• _WORK REQUEST_
Which lines in the records below contain the word "intros"? Copy each one out.

• _ENTRIES SUPPLIED_

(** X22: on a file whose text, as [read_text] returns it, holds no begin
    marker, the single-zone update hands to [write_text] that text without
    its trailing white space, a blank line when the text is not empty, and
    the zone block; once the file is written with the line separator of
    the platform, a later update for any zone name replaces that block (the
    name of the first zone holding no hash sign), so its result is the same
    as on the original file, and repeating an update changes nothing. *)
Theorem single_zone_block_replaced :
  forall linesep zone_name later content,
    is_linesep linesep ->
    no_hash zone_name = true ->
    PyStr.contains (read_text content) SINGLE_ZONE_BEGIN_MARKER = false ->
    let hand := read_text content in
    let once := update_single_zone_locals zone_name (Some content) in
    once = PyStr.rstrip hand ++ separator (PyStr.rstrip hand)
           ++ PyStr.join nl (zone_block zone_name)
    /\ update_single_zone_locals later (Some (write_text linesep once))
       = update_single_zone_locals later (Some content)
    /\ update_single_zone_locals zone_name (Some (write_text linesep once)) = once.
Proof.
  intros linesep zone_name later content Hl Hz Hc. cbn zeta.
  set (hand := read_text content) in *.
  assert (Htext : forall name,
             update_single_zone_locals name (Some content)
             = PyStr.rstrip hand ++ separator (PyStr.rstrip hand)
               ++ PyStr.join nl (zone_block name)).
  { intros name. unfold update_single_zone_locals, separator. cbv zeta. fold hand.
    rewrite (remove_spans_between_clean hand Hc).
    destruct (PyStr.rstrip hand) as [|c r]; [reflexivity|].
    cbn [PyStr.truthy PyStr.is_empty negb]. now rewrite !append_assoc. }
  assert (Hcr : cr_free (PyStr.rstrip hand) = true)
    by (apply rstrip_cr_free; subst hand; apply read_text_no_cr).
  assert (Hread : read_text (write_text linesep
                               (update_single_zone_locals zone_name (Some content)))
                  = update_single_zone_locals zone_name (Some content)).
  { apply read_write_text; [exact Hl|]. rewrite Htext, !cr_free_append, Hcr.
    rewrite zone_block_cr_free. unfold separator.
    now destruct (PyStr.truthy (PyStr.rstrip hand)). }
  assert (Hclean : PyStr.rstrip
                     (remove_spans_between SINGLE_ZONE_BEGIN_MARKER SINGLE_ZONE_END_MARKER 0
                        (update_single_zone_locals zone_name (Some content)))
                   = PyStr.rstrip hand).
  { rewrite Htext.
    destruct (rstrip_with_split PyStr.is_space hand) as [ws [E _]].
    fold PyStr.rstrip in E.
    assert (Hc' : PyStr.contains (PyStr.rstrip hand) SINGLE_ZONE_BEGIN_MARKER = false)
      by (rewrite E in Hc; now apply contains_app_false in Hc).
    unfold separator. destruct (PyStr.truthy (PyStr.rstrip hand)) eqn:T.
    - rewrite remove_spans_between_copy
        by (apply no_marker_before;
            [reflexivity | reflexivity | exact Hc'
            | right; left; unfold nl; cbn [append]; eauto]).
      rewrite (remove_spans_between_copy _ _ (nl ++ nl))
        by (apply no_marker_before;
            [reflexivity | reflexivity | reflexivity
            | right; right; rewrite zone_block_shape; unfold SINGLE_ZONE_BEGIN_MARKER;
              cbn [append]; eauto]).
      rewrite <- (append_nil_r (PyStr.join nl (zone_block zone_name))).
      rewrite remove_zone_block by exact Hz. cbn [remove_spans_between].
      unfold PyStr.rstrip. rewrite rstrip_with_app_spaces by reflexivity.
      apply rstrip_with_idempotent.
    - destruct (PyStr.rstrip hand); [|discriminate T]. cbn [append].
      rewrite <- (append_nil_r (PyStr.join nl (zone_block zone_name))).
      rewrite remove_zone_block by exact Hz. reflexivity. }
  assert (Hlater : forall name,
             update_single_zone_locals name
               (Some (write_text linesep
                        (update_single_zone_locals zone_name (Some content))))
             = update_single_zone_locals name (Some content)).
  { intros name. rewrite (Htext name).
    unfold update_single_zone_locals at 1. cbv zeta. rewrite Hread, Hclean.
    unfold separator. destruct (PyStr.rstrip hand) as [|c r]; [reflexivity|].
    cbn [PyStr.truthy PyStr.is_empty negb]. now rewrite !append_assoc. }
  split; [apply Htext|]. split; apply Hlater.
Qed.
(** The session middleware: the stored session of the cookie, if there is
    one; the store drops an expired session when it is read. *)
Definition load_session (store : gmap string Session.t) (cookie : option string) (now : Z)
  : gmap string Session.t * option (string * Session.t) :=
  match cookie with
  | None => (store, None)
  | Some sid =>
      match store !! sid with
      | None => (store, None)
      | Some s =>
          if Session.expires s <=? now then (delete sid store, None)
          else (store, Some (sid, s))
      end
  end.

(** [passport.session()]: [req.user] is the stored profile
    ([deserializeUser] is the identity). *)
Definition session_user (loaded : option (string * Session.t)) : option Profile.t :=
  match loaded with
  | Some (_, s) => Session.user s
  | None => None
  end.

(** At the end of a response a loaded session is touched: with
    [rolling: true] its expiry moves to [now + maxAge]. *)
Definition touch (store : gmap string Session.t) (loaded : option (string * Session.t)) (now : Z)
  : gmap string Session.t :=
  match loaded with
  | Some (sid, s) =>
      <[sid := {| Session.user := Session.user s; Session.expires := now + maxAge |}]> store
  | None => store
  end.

• _THE ANSWER_
  intros linesep zone_name later content Hl Hz Hc. cbn zeta.
  { intros name. unfold update_single_zone_locals, separator. cbv zeta. fold hand.
  { intros name. rewrite (Htext name).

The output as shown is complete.